START Dataset records
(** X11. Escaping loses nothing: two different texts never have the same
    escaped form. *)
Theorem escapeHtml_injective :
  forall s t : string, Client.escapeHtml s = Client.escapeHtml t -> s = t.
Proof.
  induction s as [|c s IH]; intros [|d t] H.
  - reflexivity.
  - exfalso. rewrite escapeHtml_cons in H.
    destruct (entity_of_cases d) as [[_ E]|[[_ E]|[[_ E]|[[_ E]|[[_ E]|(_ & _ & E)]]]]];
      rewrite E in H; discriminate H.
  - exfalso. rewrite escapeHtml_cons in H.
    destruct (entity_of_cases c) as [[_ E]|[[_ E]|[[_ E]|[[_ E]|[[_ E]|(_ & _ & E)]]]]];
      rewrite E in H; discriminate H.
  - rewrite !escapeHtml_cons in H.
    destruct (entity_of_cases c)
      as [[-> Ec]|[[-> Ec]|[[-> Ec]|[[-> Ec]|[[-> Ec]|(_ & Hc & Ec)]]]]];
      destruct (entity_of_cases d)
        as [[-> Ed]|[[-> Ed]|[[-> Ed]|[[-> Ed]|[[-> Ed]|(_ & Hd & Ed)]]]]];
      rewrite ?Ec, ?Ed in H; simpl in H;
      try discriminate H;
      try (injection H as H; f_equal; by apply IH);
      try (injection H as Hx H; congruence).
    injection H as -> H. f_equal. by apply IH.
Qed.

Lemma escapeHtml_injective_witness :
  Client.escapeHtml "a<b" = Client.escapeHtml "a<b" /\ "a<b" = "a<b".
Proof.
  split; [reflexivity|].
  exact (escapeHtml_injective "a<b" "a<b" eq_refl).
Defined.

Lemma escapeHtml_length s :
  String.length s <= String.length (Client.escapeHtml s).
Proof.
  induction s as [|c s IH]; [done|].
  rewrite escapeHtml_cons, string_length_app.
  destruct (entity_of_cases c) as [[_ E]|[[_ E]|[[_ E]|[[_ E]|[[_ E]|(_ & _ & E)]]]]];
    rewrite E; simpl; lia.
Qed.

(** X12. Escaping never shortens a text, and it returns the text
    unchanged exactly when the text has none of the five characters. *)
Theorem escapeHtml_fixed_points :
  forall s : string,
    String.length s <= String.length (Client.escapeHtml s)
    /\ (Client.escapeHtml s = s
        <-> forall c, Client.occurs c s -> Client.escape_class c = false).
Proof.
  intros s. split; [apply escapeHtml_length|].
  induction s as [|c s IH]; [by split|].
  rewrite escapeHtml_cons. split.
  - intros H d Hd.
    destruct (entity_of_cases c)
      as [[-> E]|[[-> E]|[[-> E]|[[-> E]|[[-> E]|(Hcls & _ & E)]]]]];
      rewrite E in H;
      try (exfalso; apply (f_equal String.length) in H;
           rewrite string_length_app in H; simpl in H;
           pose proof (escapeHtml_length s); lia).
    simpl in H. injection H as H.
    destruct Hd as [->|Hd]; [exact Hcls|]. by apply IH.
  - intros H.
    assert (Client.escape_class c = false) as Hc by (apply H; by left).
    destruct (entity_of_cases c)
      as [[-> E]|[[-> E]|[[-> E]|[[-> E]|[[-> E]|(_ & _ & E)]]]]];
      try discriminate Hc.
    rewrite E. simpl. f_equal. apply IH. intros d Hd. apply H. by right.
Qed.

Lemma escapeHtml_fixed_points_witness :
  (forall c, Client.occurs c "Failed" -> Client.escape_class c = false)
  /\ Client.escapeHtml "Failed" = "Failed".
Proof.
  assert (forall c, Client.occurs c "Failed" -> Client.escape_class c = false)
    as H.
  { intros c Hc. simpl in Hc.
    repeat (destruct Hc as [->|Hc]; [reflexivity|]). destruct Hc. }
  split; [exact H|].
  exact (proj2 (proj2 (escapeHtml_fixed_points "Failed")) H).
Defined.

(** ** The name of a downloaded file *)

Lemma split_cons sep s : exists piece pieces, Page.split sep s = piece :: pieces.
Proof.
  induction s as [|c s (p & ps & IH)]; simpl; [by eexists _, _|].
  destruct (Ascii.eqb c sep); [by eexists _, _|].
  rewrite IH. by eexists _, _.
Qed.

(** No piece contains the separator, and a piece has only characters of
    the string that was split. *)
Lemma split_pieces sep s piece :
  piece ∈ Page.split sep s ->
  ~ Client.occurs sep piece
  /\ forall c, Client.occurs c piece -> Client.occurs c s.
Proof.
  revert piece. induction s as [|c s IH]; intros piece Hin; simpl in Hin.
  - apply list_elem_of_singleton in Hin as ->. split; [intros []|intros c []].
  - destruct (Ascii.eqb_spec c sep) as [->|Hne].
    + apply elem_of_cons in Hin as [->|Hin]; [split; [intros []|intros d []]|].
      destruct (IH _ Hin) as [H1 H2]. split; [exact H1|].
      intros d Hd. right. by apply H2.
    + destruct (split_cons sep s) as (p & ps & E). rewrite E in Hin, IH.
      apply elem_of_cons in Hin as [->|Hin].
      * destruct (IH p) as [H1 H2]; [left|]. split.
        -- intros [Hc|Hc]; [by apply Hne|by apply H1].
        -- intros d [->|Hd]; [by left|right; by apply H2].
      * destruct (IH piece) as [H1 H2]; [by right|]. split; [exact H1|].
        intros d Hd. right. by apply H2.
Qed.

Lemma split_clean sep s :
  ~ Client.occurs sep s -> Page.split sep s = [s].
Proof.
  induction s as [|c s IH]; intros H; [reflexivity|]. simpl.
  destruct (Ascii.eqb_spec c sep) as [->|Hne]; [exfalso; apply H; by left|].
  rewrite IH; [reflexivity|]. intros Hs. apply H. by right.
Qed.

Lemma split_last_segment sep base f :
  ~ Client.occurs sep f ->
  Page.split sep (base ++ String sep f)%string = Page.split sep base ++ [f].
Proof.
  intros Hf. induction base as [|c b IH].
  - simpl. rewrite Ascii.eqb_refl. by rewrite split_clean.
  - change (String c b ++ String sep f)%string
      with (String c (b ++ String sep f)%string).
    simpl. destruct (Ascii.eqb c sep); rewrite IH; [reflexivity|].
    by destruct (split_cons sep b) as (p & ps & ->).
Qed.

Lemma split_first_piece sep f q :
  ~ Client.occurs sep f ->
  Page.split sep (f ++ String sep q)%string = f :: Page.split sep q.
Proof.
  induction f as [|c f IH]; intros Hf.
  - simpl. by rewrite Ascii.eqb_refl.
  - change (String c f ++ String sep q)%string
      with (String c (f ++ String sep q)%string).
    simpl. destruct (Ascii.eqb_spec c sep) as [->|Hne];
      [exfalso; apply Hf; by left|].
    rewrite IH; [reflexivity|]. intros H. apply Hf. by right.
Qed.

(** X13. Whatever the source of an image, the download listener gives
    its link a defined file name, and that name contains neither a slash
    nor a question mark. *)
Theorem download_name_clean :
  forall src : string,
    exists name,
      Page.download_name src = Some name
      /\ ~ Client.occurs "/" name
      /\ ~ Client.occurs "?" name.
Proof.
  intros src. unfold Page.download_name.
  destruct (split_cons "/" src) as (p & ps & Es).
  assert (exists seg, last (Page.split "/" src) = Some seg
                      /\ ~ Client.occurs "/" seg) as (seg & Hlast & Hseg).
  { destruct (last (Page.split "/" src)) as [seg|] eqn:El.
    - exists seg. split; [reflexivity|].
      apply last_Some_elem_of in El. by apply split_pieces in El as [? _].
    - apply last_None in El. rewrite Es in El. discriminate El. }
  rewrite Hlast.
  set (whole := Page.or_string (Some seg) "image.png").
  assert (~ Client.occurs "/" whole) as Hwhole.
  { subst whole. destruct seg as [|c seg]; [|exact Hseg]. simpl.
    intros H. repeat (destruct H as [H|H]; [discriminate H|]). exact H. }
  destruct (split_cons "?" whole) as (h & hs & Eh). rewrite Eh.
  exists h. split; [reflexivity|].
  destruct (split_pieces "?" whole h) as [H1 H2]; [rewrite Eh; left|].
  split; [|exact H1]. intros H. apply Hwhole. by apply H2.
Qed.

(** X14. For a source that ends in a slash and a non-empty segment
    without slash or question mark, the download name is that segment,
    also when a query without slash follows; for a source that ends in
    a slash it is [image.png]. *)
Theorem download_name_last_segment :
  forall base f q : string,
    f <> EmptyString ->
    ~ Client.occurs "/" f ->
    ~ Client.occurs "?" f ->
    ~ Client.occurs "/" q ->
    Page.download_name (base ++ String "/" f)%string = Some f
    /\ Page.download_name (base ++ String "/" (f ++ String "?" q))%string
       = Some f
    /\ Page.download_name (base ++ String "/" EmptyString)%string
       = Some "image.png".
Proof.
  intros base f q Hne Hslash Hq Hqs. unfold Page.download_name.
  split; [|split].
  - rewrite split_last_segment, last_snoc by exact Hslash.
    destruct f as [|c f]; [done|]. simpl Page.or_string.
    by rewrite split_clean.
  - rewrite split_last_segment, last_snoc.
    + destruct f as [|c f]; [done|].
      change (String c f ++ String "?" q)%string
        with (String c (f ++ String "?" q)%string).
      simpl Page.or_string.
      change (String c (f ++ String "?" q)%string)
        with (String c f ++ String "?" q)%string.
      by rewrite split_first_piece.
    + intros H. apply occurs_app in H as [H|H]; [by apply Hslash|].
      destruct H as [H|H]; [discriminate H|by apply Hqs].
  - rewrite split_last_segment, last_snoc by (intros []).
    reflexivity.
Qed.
END Dataset records
START Dataset records
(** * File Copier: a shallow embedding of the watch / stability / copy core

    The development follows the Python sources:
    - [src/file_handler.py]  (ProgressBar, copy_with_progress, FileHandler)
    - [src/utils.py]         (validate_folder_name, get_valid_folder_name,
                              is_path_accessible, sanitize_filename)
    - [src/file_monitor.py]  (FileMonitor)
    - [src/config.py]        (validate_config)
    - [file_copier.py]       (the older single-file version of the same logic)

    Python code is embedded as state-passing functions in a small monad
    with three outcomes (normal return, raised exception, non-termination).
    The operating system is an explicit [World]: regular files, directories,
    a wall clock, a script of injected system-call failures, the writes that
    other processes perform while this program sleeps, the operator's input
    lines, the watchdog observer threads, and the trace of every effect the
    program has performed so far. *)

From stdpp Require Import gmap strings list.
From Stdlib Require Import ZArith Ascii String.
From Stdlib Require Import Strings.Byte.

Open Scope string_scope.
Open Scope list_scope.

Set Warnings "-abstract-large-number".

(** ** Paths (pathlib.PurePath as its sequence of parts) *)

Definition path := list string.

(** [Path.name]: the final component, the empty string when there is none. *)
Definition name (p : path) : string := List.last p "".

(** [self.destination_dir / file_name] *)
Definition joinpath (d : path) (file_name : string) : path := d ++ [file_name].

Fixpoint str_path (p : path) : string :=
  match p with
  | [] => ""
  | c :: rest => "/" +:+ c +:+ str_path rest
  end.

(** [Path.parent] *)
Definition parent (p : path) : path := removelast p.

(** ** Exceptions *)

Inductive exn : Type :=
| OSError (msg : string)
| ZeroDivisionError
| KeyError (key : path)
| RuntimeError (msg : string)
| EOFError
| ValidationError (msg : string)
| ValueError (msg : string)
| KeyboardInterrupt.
END Dataset records
What is being asked
In the records above, find each line that mentions the word "system", and copy it.

Answer section
    The operating system is an explicit [World]: regular files, directories,
    a wall clock, a script of injected system-call failures, the writes that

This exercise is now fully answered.